Improving patient education is another strategy to reverse the trend. “We need to make sure more people aren’t inadvertently harmed by a lack of education on how addictive the drug is,” Perrone said. "Patients who continue to receive opioids for chronic non-cancer pain will need to sign a patient agreement after their third prescription, outlining the risks and benefits of the drug, as well as the processes in place to continue its use.” The document will be scanned into Epic so that it is accessible to all UPHS clinicians and potential prescribers.
Building on earlier work with CPUP’s Penn Internal Medicine practice at University City which explored improved coordination of care between pain management and primary care, Ashburn has started working with CCA’s Kennett Family Medicine practice on a pilot program to standardize the outpatient treatment for chronic pain management, based on practices used in Pain Medicine. “We want to make the process transparent throughout our practice,” said Megan Gaskill, MD. “Compliance is more difficult if the patient gets different sets of rules.”
As part of the pilot, patients on opioids will be more closely monitored, for example, brought in for regular office visits – and urine samples – and will need to sign the patient agreement stipulating, among other things, that they can only fill these prescriptions at that practice. “We want to stop these patients from hopping from practice to practice,” Gaskill said.

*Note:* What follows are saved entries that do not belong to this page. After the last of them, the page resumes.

Record App : Type := mkApp {
  text_prompt : string;
  image_path : string;
  voxel_mode : bool;
  voxel_res : Z;
  mesh_only : bool;
  texture_only : bool;
  mesh_and_texture : bool;
  output_dir : string;
  config_preset : string;
  processing : bool;
  jobs : list Job.t;            (* queue.Queue: put at the tail, get at the head *)
  job_list : list string;       (* the Listbox rows *)
  preview_mesh_path : option string;
  preview_label : Label
}.

(** The tk variables of the form, indexed by the type of their value. *)
Inductive tkvar : Type -> Type :=
| v_text_prompt : tkvar string
| v_image_path : tkvar string
| v_voxel_mode : tkvar bool
| v_voxel_res : tkvar Z
| v_mesh_only : tkvar bool
| v_texture_only : tkvar bool
| v_mesh_and_texture : tkvar bool
| v_output_dir : tkvar string
| v_config_preset : tkvar string.

Definition var_get {T} (v : tkvar T) (a : App) : T :=
  match v in tkvar T return T with
  | v_text_prompt => text_prompt a
  | v_image_path => image_path a
  | v_voxel_mode => voxel_mode a
  | v_voxel_res => voxel_res a
  | v_mesh_only => mesh_only a
  | v_texture_only => texture_only a
  | v_mesh_and_texture => mesh_and_texture a
  | v_output_dir => output_dir a
  | v_config_preset => config_preset a
  end.

Definition var_set {T} (v : tkvar T) : T -> App -> App :=
  match v in tkvar T return T -> App -> App with
  | v_text_prompt => fun x a =>
      mkApp x (image_path a) (voxel_mode a) (voxel_res a) (mesh_only a)
        (texture_only a) (mesh_and_texture a) (output_dir a) (config_preset a)
        (processing a) (jobs a) (job_list a) (preview_mesh_path a) (preview_label a)
  | v_image_path => fun x a =>
      mkApp (text_prompt a) x (voxel_mode a) (voxel_res a) (mesh_only a)
        (texture_only a) (mesh_and_texture a) (output_dir a) (config_preset a)
        (processing a) (jobs a) (job_list a) (preview_mesh_path a) (preview_label a)
  | v_voxel_mode => fun x a =>
      mkApp (text_prompt a) (image_path a) x (voxel_res a) (mesh_only a)
        (texture_only a) (mesh_and_texture a) (output_dir a) (config_preset a)
        (processing a) (jobs a) (job_list a) (preview_mesh_path a) (preview_label a)
  | v_voxel_res => fun x a =>
      mkApp (text_prompt a) (image_path a) (voxel_mode a) x (mesh_only a)
        (texture_only a) (mesh_and_texture a) (output_dir a) (config_preset a)
        (processing a) (jobs a) (job_list a) (preview_mesh_path a) (preview_label a)
  | v_mesh_only => fun x a =>
      mkApp (text_prompt a) (image_path a) (voxel_mode a) (voxel_res a) x
        (texture_only a) (mesh_and_texture a) (output_dir a) (config_preset a)
        (processing a) (jobs a) (job_list a) (preview_mesh_path a) (preview_label a)
  | v_texture_only => fun x a =>
      mkApp (text_prompt a) (image_path a) (voxel_mode a) (voxel_res a) (mesh_only a)
        x (mesh_and_texture a) (output_dir a) (config_preset a)
        (processing a) (jobs a) (job_list a) (preview_mesh_path a) (preview_label a)
  | v_mesh_and_texture => fun x a =>
      mkApp (text_prompt a) (image_path a) (voxel_mode a) (voxel_res a) (mesh_only a)
        (texture_only a) x (output_dir a) (config_preset a)
        (processing a) (jobs a) (job_list a) (preview_mesh_path a) (preview_label a)
  | v_output_dir => fun x a =>
      mkApp (text_prompt a) (image_path a) (voxel_mode a) (voxel_res a) (mesh_only a)
        (texture_only a) (mesh_and_texture a) x (config_preset a)
        (processing a) (jobs a) (job_list a) (preview_mesh_path a) (preview_label a)
  | v_config_preset => fun x a =>
      mkApp (text_prompt a) (image_path a) (voxel_mode a) (voxel_res a) (mesh_only a)
        (texture_only a) (mesh_and_texture a) (output_dir a) x
        (processing a) (jobs a) (job_list a) (preview_mesh_path a) (preview_label a)
  end.

Definition set_processing (b : bool) (a : App) : App :=
  mkApp (text_prompt a) (image_path a) (voxel_mode a) (voxel_res a) (mesh_only a)
    (texture_only a) (mesh_and_texture a) (output_dir a) (config_preset a)
    b (jobs a) (job_list a) (preview_mesh_path a) (preview_label a).

Definition set_jobs (q : list Job.t) (a : App) : App :=
  mkApp (text_prompt a) (image_path a) (voxel_mode a) (voxel_res a) (mesh_only a)
    (texture_only a) (mesh_and_texture a) (output_dir a) (config_preset a)
    (processing a) q (job_list a) (preview_mesh_path a) (preview_label a).

Definition set_job_list (l : list string) (a : App) : App :=
  mkApp (text_prompt a) (image_path a) (voxel_mode a) (voxel_res a) (mesh_only a)
    (texture_only a) (mesh_and_texture a) (output_dir a) (config_preset a)
    (processing a) (jobs a) l (preview_mesh_path a) (preview_label a).

Definition set_preview_mesh_path (p : option string) (a : App) : App :=
  mkApp (text_prompt a) (image_path a) (voxel_mode a) (voxel_res a) (mesh_only a)
    (texture_only a) (mesh_and_texture a) (output_dir a) (config_preset a)
    (processing a) (jobs a) (job_list a) p (preview_label a).

Definition set_preview_label (l : Label) (a : App) : App :=
  mkApp (text_prompt a) (image_path a) (voxel_mode a) (voxel_res a) (mesh_only a)
    (texture_only a) (mesh_and_texture a) (output_dir a) (config_preset a)
    (processing a) (jobs a) (job_list a) (preview_mesh_path a) l.

(** [l] without its element [i]; [l] itself when [i] is out of range
    (this is what [Listbox.delete(i)] does to the rows). *)
Fixpoint remove_nth {A} (i : nat) (l : list A) : list A :=
  match l, i with
  | [], _ => []
  | _ :: l', O => l'
  | x :: l', S i' => x :: remove_nth i' l'
  end.

(** ** Effects and programs *)

Inductive box : Type := Info | Warning | Error.

(** One effect of the program, indexed by the type of its result. *)
Inductive eff : Type -> Type :=
| VarGet {T} (v : tkvar T) : eff T                  (* self.<var>.get() *)
| GetProcessing : eff bool                          (* self.processing *)
| SetProcessing (b : bool) : eff unit               (* self.processing = b *)
| JobsEmpty : eff bool                              (* self.jobs.empty() *)
| JobsPut (j : Job.t) : eff unit                    (* self.jobs.put(j) *)
| JobsGet : eff Job.t                               (* self.jobs.get(), blocking *)
| JobListSize : eff nat                             (* self.job_list.size() *)
| JobListInsertEnd (row : string) : eff unit        (* self.job_list.insert(tk.END, row) *)
| JobListDelete (i : nat) : eff unit                (* self.job_list.delete(i) *)
| ThreadStart (j : Job.t) : eff unit                (* Thread(target=self.run_job, args=j).start() *)
| After (ms : nat) : eff unit                       (* self.after(ms, self.poll_queue) *)
| ListDir (path : string) : eff (exn + nat)         (* len(os.listdir(path)) *)
| Print (items : list printable) : eff unit         (* print( *items ) *)
| SubprocessRun (args : list string) : eff (exn + CompletedProcess)
| ImportObj2vox : eff bool                          (* from obj2vox import obj2vox *)
| Obj2vox (obj_path vox_path : string) (grid : Z) : eff (option exn)
| SetPreviewMeshPath (p : string) : eff unit        (* self.preview_mesh_path = p *)
| RenderPreview (mesh_path : string) : eff (exn + bool)
| PreviewLabelConfig (l : Label) : eff unit         (* self.preview_label.config(...) *)
| MessageBox (kind : box) (title msg : string) : eff unit.

(** What the environment answers to the external calls. *)
Record Oracle : Type := mkOracle {
  listdir_result : exn + nat;
  subprocess_result : exn + CompletedProcess;
  obj2vox_importable : bool;
  obj2vox_result : option exn;
  render_result : exn + bool
}.

(** Performing one effect on the application object.  [None]: the effect
    blocks ([Queue.get] on an empty queue). *)
Definition perform {R} (e : eff R) (o : Oracle) (a : App) : option (App * R) :=
  match e in eff R return option (App * R) with
  | VarGet v => Some (a, var_get v a)
  | GetProcessing => Some (a, processing a)
  | SetProcessing b => Some (set_processing b a, tt)
  | JobsEmpty => Some (a, match jobs a with [] => true | _ :: _ => false end)
  | JobsPut j => Some (set_jobs (jobs a ++ [j]) a, tt)
  | JobsGet => match jobs a with
               | [] => None
               | j :: q => Some (set_jobs q a, j)
               end
  | JobListSize => Some (a, length (job_list a))
  | JobListInsertEnd row => Some (set_job_list (job_list a ++ [row]) a, tt)
  | JobListDelete i => Some (set_job_list (remove_nth i (job_list a)) a, tt)
  | ThreadStart _ => Some (a, tt)
  | After _ => Some (a, tt)
  | ListDir _ => Some (a, listdir_result o)
  | Print _ => Some (a, tt)
  | SubprocessRun _ => Some (a, subprocess_result o)
  | ImportObj2vox => Some (a, obj2vox_importable o)
  | Obj2vox _ _ _ => Some (a, obj2vox_result o)
  | SetPreviewMeshPath p => Some (set_preview_mesh_path (Some p) a, tt)
  | RenderPreview _ => Some (a, render_result o)
  | PreviewLabelConfig l => Some (set_preview_label l a, tt)
  | MessageBox _ _ _ => Some (a, tt)
  end.

(** Programs: a result, or an effect and what to do with its result. *)
Inductive prog (A : Type) : Type :=
| Ret (a : A)
| Vis {R} (e : eff R) (k : R -> prog A).
Arguments Ret {A} a.
Arguments Vis {A R} e k.

Fixpoint pbind {A B} (p : prog A) (f : A -> prog B) : prog B :=
  match p with
  | Ret a => f a
  | Vis e k => Vis e (fun r => pbind (k r) f)
  end.

(** Python code: a program that returns a value or raises. *)
Definition M (A : Type) : Type := prog (exn + A).

Definition ret {A} (a : A) : M A := Ret (inr a).
Definition raise {A} (e : exn) : M A := Ret (inl e).
Definition bind {A B} (m : M A) (f : A -> M B) : M B :=
  pbind m (fun r => match r with inl e => Ret (inl e) | inr a => f a end).

(** An effect that cannot raise, and one whose result may be an exception. *)
Definition call {R} (e : eff R) : M R := Vis e (fun r => Ret (inr r)).
Definition call_raising {R} (e : eff (exn + R)) : M R := Vis e (fun r => Ret r).

(** [try: body  except Exception as ex: handler ex] *)
Definition try_except {A} (body : M A) (handler : exn -> M A) : M A :=
  pbind body (fun r => match r with inl ex => handler ex | inr a => Ret (inr a) end).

The goal is to eventually put these processes in place throughout all of Penn Medicine. “This is a high priority across all entities,” Day said. “We’re working for consistency in how we approach chronic opiate management and increasing communication to ensure we’re in sync.”
Educating Current Providers … and Those Coming Up the Ladder
Educating providers – and future providers -- is clearly an essential component in reining in opioid overuse. Perrone and Ashburn served on a task force consisting of representatives of state medical schools to develop core competencies that will be included in medical student education going forward. Another state task force will start work on similar training requirements for all physicians in graduate medical education training programs within the state. “These are a core group of skills we think all our physicians should have,” Ashburn said.
Penn has also co-sponsored with the Pennsylvania Medical Society two courses to educate practicing physicians, scheduled to launch this fall. One is an online five-session course and the other is an advanced two-day course at Penn. Neither is mandatory at this time but “there are two bills in the state legislature focusing on this topic,” he said.
Gail Morrison, MD, senior vice dean for Education in the Perelman School of Medicine, explained that educating medical students is not as easy as simply adding a lecture to their curriculum. To provide students with a “real life” experience, she sees the SOM using standardized patients – actors trained to act as real patients – in order to simulate a set of symptoms or problems. “Our current curriculum includes pharmacology as well as behavior modification and communication with patients but we can’t just lecture students on when they should use opioids and when not to,” said Morrison. “We want to show them the experiential part – the real difficulty of dealing with patients with a problem who are angry and crying because you’re not giving them what they want.”
Morrison also hopes to develop a joint curriculum with other schools within the University, such as Nursing and Social Work, with a link to the University of the Sciences. “This makes us unique,” she said. “Not a lot of universities are working together as a group like this.”